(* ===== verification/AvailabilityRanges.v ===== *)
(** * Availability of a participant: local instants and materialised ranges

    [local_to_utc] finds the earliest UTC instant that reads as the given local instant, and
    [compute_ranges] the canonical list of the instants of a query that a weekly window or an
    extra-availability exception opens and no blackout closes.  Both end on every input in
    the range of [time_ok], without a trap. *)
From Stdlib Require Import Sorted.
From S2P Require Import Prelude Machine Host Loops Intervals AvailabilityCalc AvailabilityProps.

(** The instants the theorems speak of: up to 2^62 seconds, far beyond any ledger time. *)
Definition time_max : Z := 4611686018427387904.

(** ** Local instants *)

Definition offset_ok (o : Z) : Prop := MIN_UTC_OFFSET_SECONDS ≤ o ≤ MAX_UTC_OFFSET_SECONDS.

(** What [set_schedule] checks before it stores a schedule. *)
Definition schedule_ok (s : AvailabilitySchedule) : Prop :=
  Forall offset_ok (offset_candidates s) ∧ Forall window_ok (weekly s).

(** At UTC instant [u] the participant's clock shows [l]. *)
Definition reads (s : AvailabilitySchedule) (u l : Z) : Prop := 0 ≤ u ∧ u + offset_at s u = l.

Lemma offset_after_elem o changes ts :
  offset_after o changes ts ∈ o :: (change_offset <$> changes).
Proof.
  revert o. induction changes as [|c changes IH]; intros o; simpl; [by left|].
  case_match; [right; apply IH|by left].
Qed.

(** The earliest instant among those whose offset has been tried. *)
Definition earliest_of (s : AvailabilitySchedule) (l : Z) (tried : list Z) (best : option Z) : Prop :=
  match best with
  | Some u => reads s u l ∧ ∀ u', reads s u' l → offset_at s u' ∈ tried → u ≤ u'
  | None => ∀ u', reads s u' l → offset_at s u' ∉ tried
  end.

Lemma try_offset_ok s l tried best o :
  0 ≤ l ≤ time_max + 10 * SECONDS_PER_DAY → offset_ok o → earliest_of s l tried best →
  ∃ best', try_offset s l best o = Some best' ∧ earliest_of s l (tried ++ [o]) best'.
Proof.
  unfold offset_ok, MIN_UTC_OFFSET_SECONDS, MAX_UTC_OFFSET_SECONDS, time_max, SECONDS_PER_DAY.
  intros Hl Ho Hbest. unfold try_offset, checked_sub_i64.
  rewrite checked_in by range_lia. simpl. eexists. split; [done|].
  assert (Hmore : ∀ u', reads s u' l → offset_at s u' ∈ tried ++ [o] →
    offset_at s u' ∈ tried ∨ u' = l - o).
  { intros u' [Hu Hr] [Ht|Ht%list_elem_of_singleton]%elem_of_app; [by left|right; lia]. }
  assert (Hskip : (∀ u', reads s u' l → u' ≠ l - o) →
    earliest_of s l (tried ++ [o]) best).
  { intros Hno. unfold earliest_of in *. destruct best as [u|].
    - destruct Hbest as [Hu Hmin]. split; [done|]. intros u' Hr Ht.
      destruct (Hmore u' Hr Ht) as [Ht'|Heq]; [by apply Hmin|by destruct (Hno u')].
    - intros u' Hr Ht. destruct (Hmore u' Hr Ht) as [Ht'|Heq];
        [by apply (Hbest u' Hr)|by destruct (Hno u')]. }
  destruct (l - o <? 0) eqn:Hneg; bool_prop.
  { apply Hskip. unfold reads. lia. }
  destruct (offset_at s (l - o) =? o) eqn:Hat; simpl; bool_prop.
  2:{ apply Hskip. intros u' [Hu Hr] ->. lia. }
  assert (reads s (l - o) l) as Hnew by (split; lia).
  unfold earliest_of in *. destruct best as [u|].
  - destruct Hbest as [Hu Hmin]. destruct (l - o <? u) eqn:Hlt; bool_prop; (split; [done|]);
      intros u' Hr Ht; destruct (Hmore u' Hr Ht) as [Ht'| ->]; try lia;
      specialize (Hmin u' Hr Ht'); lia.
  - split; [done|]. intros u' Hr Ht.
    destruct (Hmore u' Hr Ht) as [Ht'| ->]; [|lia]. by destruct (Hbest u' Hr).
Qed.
——
WORK ITEM: Show every line from the entries above in which "Hbest" appears.

REPLY TO THE TASK:
  intros Hl Ho Hbest. unfold try_offset, checked_sub_i64.
    - destruct Hbest as [Hu Hmin]. split; [done|]. intros u' Hr Ht.
        [by apply (Hbest u' Hr)|by destruct (Hno u')]. }
  - destruct Hbest as [Hu Hmin]. destruct (l - o <? u) eqn:Hlt; bool_prop; (split; [done|]);
    destruct (Hmore u' Hr Ht) as [Ht'| ->]; [|lia]. by destruct (Hbest u' Hr).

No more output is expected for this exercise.